Schwarzriesling (Pinot Meunier) – der unterschätzte Burgunder
Pinot Meunier, in Deutschland Schwarzriesling genannt, ist eine Mutation des Spätburgunders und bekannt als Champagner-Rebsorte.
Profil
Fruchtbetont und weich
Aromen von Kirsche, roten Beeren und Pflaume
Weniger tanninreich, früh trinkreif
In Württemberg besonders verbreitet, zunehmend auch für hochwertige Sekte genutzt.

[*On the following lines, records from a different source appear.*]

(* ===== verification/ArtifactFacts.v ===== *)
(** What index keys and selectors mean: keys determine facts, and a selector
    matches an index entry exactly when the fact satisfies it.  Attribute names
    and prefixes must be free of NUL bytes and the hashed tails of long entities
    and of values must not collide. *)
From S2P Require Import Prelude Common Nodes Artifact ArtifactKeys.

(** No two byte strings of [P] share a digest. *)
Definition digests_distinct `{Blake3} (P : bytes -> Prop) : Prop :=
  forall b1 b2, P b1 -> P b2 -> blake3 b1 = blake3 b2 -> b1 = b2.

Section facts.
Context `{Blake3, Url}.
Implicit Types (artifact : Artifact) (selector : ArtifactSelector) (e : Entity) (v : Value.t) (s p : bytes).

(** An artifact that can be stored and read back under its own key. *)
Definition storable artifact : Prop :=
  wf_artifact artifact /\ symbol_nul_free (artifact_is artifact) /\
  data_type (artifact_is artifact) <> ValueDataType.Record_ /\ nul_free (attribute_name (artifact_the artifact)).

Lemma storable_roundtrip artifact : storable artifact -> Artifact_try_from (Datum_from artifact) = Ok artifact.
Proof.
  intros ((Ha & He & Hv) & Hsym & Hrec & _). unfold Artifact_try_from. cbn [Datum_from datum_attribute].
  destruct Ha as [-> _]. cbn. rewrite (wf_entity_str _ He). cbn.
  rewrite from_u8_to_u8, Value_roundtrip by done. by destruct artifact.
Qed.

(** ** Keys determine facts *)
Lemma attribute_key_inj (a1 a2 : Attribute) :
  wf_attribute a1 -> wf_attribute a2 -> nul_free (attribute_name a1) -> nul_free (attribute_name a2) ->
  attribute_key_bytes a1 = attribute_key_bytes a2 -> a1 = a2.
Proof.
  intros [H1 _] [H2 _] Hn1 Hn2 E.
  destruct (Attribute_try_from_name _ _ H1) as (_ & K1 & _), (Attribute_try_from_name _ _ H2) as (_ & K2 & _).
  rewrite K1, K2 in E. unfold zero_padded in E. apply (f_equal (first_piece x00)) in E.
  rewrite !first_piece_padded in E by done. congruence.
Qed.

Lemma ascii_nul_free s : Forall (fun b => in_byte_range 32 126 b = true) s -> nul_free s.
Proof. intros Hs Hin. rewrite Forall_forall in Hs. by specialize (Hs _ Hin). Qed.
Lemma wf_entity_nul_free e : wf_entity e -> nul_free (entity_str e).
Proof. intros He. by apply ascii_nul_free, wf_entity_ascii. Qed.
Lemma nul_free_take n s : nul_free s -> nul_free (take n s).
Proof. intros Hs Hin. apply Hs. by eapply elem_of_take in Hin as (? & ?%list_elem_of_lookup_2 & _). Qed.

(** The raw head of an entity key: the string, cut or padded to 32 bytes. *)
Lemma entity_key_head e : wf_entity e ->
  exists tail, entity_key_bytes e = zero_padded ENTITY_RAW_HEAD (take ENTITY_RAW_HEAD (entity_str e)) ++ tail /\
    ((ENTITY_RAW_HEAD <= length (entity_str e))%nat ->
      tail = make_reference (drop ENTITY_RAW_HEAD (entity_str e))).
Proof.
  intros He. rewrite (wf_entity_key e He). unfold key_bytes. cbv zeta.
  change (uri_str (entity_uri e)) with (entity_str e). change 32%nat with ENTITY_RAW_HEAD at 1 2 3 4 5.
  case_decide.
  - eexists. split; [|done]. f_equal. unfold zero_padded.
    rewrite length_take, Nat.min_l, Nat.sub_diag by lia. by rewrite app_nil_r.
  - exists (replicate 32 x00). split; [|lia]. by rewrite take_ge by lia.
Qed.

Lemma length_zero_padded n s : (length s <= n)%nat -> length (zero_padded n s) = n.
Proof. intros Hs. unfold zero_padded. rewrite length_app, length_replicate. lia. Qed.

Lemma entity_key_inj (P : bytes -> Prop) e1 e2 :
  digests_distinct P -> P (drop ENTITY_RAW_HEAD (entity_str e1)) -> P (drop ENTITY_RAW_HEAD (entity_str e2)) ->
  wf_entity e1 -> wf_entity e2 -> entity_key_bytes e1 = entity_key_bytes e2 -> e1 = e2.
Proof.
  intros HP P1 P2 H1 H2 E.
  assert (entity_str e1 = entity_str e2) as Es; [|pose proof (wf_entity_str e1 H1); pose proof (wf_entity_str e2 H2); congruence].
  destruct (entity_key_head e1 H1) as (t1 & K1 & T1), (entity_key_head e2 H2) as (t2 & K2 & T2).
  rewrite K1, K2 in E. apply app_inj_1 in E as [Eh Et];
    [|rewrite !length_zero_padded by (rewrite length_take; lia); done].
  apply (f_equal (first_piece x00)) in Eh. unfold zero_padded in Eh.
  rewrite !first_piece_padded in Eh by auto using nul_free_take, wf_entity_nul_free.
  rewrite <- (take_drop ENTITY_RAW_HEAD (entity_str e1)), <- (take_drop ENTITY_RAW_HEAD (entity_str e2)), Eh.
  f_equal. apply (f_equal length) in Eh. rewrite !length_take in Eh.
  destruct (decide (ENTITY_RAW_HEAD <= length (entity_str e1))%nat) as [L1|L1].
  - rewrite T1, T2 in Et by lia. apply HP; [done|done|].
    unfold make_reference in Et. destruct (blake3 (drop _ (entity_str e1))), (blake3 (drop _ (entity_str e2))).
    by simpl in Et; subst.
  - by rewrite !drop_ge by lia.
Qed.

Lemma value_key_inj (P : bytes -> Prop) v1 v2 :
  digests_distinct P -> P (value_to_bytes v1) -> P (value_to_bytes v2) ->
  wf_value v1 -> wf_value v2 -> symbol_nul_free v1 -> symbol_nul_free v2 ->
  data_type v2 <> ValueDataType.Record_ ->
  data_type v1 = data_type v2 -> to_reference v1 = to_reference v2 -> v1 = v2.
Proof.
  intros HP P1 P2 W1 W2 S1 S2 Hrec Et Er.
  assert (value_to_bytes v1 = value_to_bytes v2) as Eb.
  { apply HP; [done|done|]. unfold to_reference, make_reference in Er.
    destruct (blake3 (value_to_bytes v1)), (blake3 (value_to_bytes v2)). by simpl in Er; subst. }
  pose proof (Value_roundtrip v1 W1 S1) as R1. pose proof (Value_roundtrip v2 W2 S2 Hrec) as R2.
  rewrite Et, Eb in R1. specialize (R1 Hrec). congruence.
Qed.

(** What is hashed for a fact. *)
Definition hashed artifact : list bytes :=
  [drop ENTITY_RAW_HEAD (entity_str (artifact_of artifact)); value_to_bytes (artifact_is artifact)].

Lemma fact_key_inj (P : bytes -> Prop) a1 a2 :
  digests_distinct P -> Forall P (hashed a1) -> Forall P (hashed a2) -> storable a1 -> storable a2 ->
  fact_key a1 = fact_key a2 ->
  artifact_the a1 = artifact_the a2 /\ artifact_of a1 = artifact_of a2 /\ artifact_is a1 = artifact_is a2.
Proof.
  unfold hashed. rewrite !Forall_cons. intros HP (P1 & Q1 & _) (P2 & Q2 & _)
    ((A1 & E1 & V1) & S1 & R1 & N1) ((A2 & E2 & V2) & S2 & R2 & N2) [= Ke Ka Kt Kr].
  split_and!; [by apply attribute_key_inj|by apply (entity_key_inj P)|by apply (value_key_inj P)].
Qed.

(** ** Selectors *)
Definition satisfies selector artifact : Prop :=
  (forall e, selector_entity selector = Some e -> artifact_of artifact = e) /\
  (forall a, selector_attribute selector = Some a -> artifact_the artifact = a) /\
  (forall v, selector_value selector = Some v -> artifact_is artifact = v) /\
  (forall p, selector_attribute_prefix selector = Some p ->
     starts_with p (attribute_name (artifact_the artifact)) = true) /\
  (forall p, selector_entity_prefix selector = Some p -> starts_with p (entity_str (artifact_of artifact)) = true).

Definition wf_selector selector : Prop :=
  (forall e, selector_entity selector = Some e -> wf_entity e) /\
  (forall a, selector_attribute selector = Some a -> wf_attribute a /\ nul_free (attribute_name a)) /\
  (forall v, selector_value selector = Some v -> wf_value v /\ symbol_nul_free v) /\
  (forall p, selector_attribute_prefix selector = Some p -> nul_free p) /\
  (forall p, selector_entity_prefix selector = Some p -> nul_free p).

Definition selector_hashed selector : list bytes :=
  match selector_entity selector with Some e => [drop ENTITY_RAW_HEAD (entity_str e)] | None => [] end ++
  match selector_value selector with Some v => [value_to_bytes v] | None => [] end.

Lemma built_invariant c selector : built c selector ->
  selector_value_reference selector = to_reference <$> selector_value selector /\
  (c = true -> is_Some (selector_entity selector) \/ is_Some (selector_attribute selector) \/
     is_Some (selector_value selector) \/ is_Some (selector_attribute_prefix selector) \/
     is_Some (selector_entity_prefix selector)).
Proof. induction 1 as [|c s a _ [E _]|c s e _ [E _]|c s v _ [E _]|c s p _ [E _]|c s p _ [E _]]; simpl; naive_solver. Qed.

Lemma selector_wf_sized selector : Constrained selector -> wf_selector selector -> selector_sized selector.
Proof.
  intros [Hr _]%built_invariant (He & Ha & _). split_and!.
  - intros e ?%He. by apply length_entity_key.
  - intros a [? _]%Ha. by apply length_attribute_key.
  - intros r E. rewrite Hr in E. apply fmap_Some in E as (v & _ & ->). apply length_reference.
Qed.

(** Prefixes of zero-padded names. *)
Lemma starts_with_spec p s : starts_with p s = true <-> exists r, s = p ++ r.
Proof.
  unfold starts_with. rewrite bool_decide_eq_true. split.
  - intros E. exists (drop (length p) s). rewrite <- E at 1. by rewrite take_drop.
  - intros [r ->]. apply take_app_length.
Qed.
Lemma starts_with_padded p s n : nul_free p -> starts_with p (s ++ replicate n x00) = starts_with p s.
Proof.
  intros Hp. apply Bool.eq_iff_eq_true. rewrite !starts_with_spec. split; [|intros [r ->]; rewrite <- app_assoc; eauto].
  intros [r E]. apply app_eq_inv in E as [(k & -> & _)|(k & -> & Ek)]; [eauto|].
  destruct k as [|b k]; [exists []; by rewrite !app_nil_r|]. exfalso. apply Hp.
  destruct n as [|n]; [done|]. injection Ek as <- _. set_solver.
Qed.
Lemma starts_with_take p s n : (length p <= n)%nat -> starts_with p (take n s) = starts_with p s.
Proof. intros Hn. unfold starts_with. by rewrite take_take, Nat.min_l by lia. Qed.

Lemma attribute_prefix_match p a : nul_free p -> wf_attribute a ->
  (length p <= ATTRIBUTE_LENGTH)%nat /\ starts_with p (attribute_key_bytes a) = true <->
  starts_with p (attribute_name a) = true.
Proof.
  intros Hp [(_ & -> & Hl)%Attribute_try_from_name _]. unfold zero_padded. rewrite starts_with_padded by done.
  split; [by intros [_ ?]|]. intros Hs. split; [|done].
  apply starts_with_spec in Hs as [r Hr]. apply (f_equal length) in Hr. rewrite length_app in Hr. lia.
Qed.

(** The key shows a prefix of at most 32 bytes, and the head of a longer one;
    the stored string shows the rest. *)
Lemma entity_prefix_match p e : nul_free p -> wf_entity e ->
  (let head := Nat.min (length p) ENTITY_RAW_HEAD in take head (entity_key_bytes e) = take head p) /\
  (if decide (ENTITY_RAW_HEAD < length p)%nat then starts_with p (entity_str e) else true) = true <->
  starts_with p (entity_str e) = true.
Proof.
  intros Hp He. cbv zeta. destruct (entity_key_head e He) as (tail & -> & _).
  assert (length (zero_padded ENTITY_RAW_HEAD (take ENTITY_RAW_HEAD (entity_str e))) = ENTITY_RAW_HEAD) as Hz
    by (apply length_zero_padded; rewrite length_take; lia).
  rewrite take_app_le by lia.
  assert (forall q, nul_free q -> length q = Nat.min (length p) ENTITY_RAW_HEAD ->
    take (Nat.min (length p) ENTITY_RAW_HEAD) (zero_padded ENTITY_RAW_HEAD (take ENTITY_RAW_HEAD (entity_str e))) = q
    <-> starts_with q (entity_str e) = true) as Hq.
  { intros q Hnq Hlq. rewrite <- Hlq, <- (starts_with_take q (entity_str e) ENTITY_RAW_HEAD) by lia.
    rewrite <- (starts_with_padded q _ (ENTITY_RAW_HEAD - length (take ENTITY_RAW_HEAD (entity_str e)))) by done.
    unfold starts_with. by rewrite bool_decide_eq_true. }
  rewrite Hq; [|by apply nul_free_take|by rewrite length_take; lia].
  case_decide as Hd.
  - split; [by intros [_ ?]|]. intros Hs. split; [|done].
    apply starts_with_spec in Hs as [r ->]. rewrite starts_with_spec.
    eexists. by rewrite app_assoc, take_drop.
  - rewrite take_ge by lia. naive_solver.
Qed.

(** A selector matches an index entry exactly when the artifact satisfies it. *)
Lemma match_satisfies (P : bytes -> Prop) l selector artifact :
  digests_distinct P -> Forall P (hashed artifact) -> Forall P (selector_hashed selector) ->
  l ∈ layouts -> storable artifact -> Constrained selector -> wf_selector selector ->
  matches_selector selector (mkEntry (encode l (fact_key artifact)) (Added (Datum_from artifact))) = true <->
  satisfies selector artifact.
Proof.
  intros HP Pa Ps Hl Hst Hb Hw. pose proof Hst as ((Wa & We & Wv) & Ws & Hrec & Hn).
  assert (well_sized (fact_key artifact)) as Hf by (by apply fact_key_sized).
  assert (matches_selector selector (mkEntry (encode l (fact_key artifact)) (Added (Datum_from artifact))) = true <->
    fact_matches selector (fact_key artifact) /\
    forall p, selector_entity_prefix selector = Some p ->
      (if decide (ENTITY_RAW_HEAD < length p)%nat then starts_with p (entity_str (artifact_of artifact)) else true) = true) as ->.
  { unfold matches_selector. cbn [key value]. rewrite tag_encode by done. rewrite andb_true_iff.
    apply Morphisms_Prop.and_iff_morphism.
    - rewrite <- (match_encode l) by done. revert l Hl. by apply layouts_case.
    - destruct (selector_entity_prefix selector) as [p|]; [|naive_solver].
      change (datum_entity (Datum_from artifact)) with (entity_str (artifact_of artifact)).
      split; [intros Hx q [= <-]; done|intros Hx; by apply Hx]. }
  apply built_invariant in Hb as [Hr _]. destruct Hw as (Se & Sa & Sv & Spa & Spe).
  unfold hashed, selector_hashed in *. rewrite !Forall_cons in Pa. destruct Pa as (Pe & Pv & _).
  apply Forall_app in Ps as [Pse Psv].
  unfold fact_matches, satisfies. cbn [fact_key fact_entity fact_attribute fact_type fact_reference]. split.
  - intros ((Me & Ma & Mv & Mr & Mpa & Mpe) & Mlong). split_and!.
    + intros e E. rewrite E in Pse. rewrite Forall_singleton in Pse. symmetry.
      apply (entity_key_inj P); auto.
    + intros a E. symmetry. destruct (Sa a E). apply attribute_key_inj; auto.
    + intros v E. rewrite E, Forall_singleton in Psv. symmetry. destruct (Sv v E).
      apply (value_key_inj P); auto. apply Mr. by rewrite Hr, E.
    + intros p E. apply attribute_prefix_match; auto.
    + intros p E. apply entity_prefix_match; [auto..|]. split; [by apply Mpe|by apply Mlong].
  - intros (Me & Ma & Mv & Mpa & Mpe). split_and!.
    + by intros e ->%Me.
    + by intros a ->%Ma.
    + by intros v ->%Mv.
    + intros r E. rewrite Hr in E. apply fmap_Some in E as (v & ->%Mv & ->). done.
    + intros p E. apply attribute_prefix_match; auto.
    + intros p E. by apply (entity_prefix_match p (artifact_of artifact) (Spe p E) We), Mpe.
    + intros p E. by apply (entity_prefix_match p (artifact_of artifact) (Spe p E) We), Mpe.
Qed.
End facts.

Die Burgundersorten stehen heute für den qualitativen Aufstieg vieler deutscher Weinregionen. Ihre gemeinsame genetische Herkunft verbindet sie, doch ihre stilistische Vielfalt reicht von frisch und filigran bis kraftvoll und komplex. Mit wachsender Erfahrung im Umgang mit Standort, Ertragsmanagement und Holzfassausbau entstehen zunehmend charakterstarke Herkunftsweine, die international Beachtung finden.